* **Work item**: Extract exactly and only the lines of the data below, starting at the line with "resource pcs w s))" and stopping after the final line.

####

Lemma handler_checkers_are_indexed_witness :
  let rs := [ (Sample.base,
               Register_handler (Some "start") None
                 (Some (iterable ["is_admin"; "is_owner"])) Sample.start);
              (Sample.derived,
               Register_handler (Some "start") (Some ["init"])
                 (Some (single "is_guest")) Sample.notify) ] in
  let w := run_registrations Sample.new_resource rs
             (__init__ Sample.base Sample.empty_world) in
  ∃ cs, get_checkers_by_state Sample.base "init" w = Return cs ∧ "is_guest" ∈ cs.
Proof.
  cbv zeta.
  apply (handler_checkers_are_indexed Sample.new_resource Sample.base Sample.base
           _ Sample.empty_world "init" [(["is_guest"], "start")] ["is_guest"]
           "start" "is_guest" eq_refl).
  - by vm_compute.
  - apply elem_of_cons. by left.
  - apply elem_of_cons. by left.
Defined.

(** ** Resources: registration and lookup *)

Lemma resource_step_by_state rid resource pcs w s :
  _resources_by_state (cls (resource_step rid resource pcs w s))
    = <[s := <[rid := resource]> (default ∅ (_resources_by_state (cls w) !! s))]>
        (_resources_by_state (cls w)).
Proof. reflexivity. Qed.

####

* **Answer section**:
  _resources_by_state (cls (resource_step rid resource pcs w s))
    = <[s := <[rid := resource]> (default ∅ (_resources_by_state (cls w) !! s))]>
        (_resources_by_state (cls w)).
Proof. reflexivity. Qed.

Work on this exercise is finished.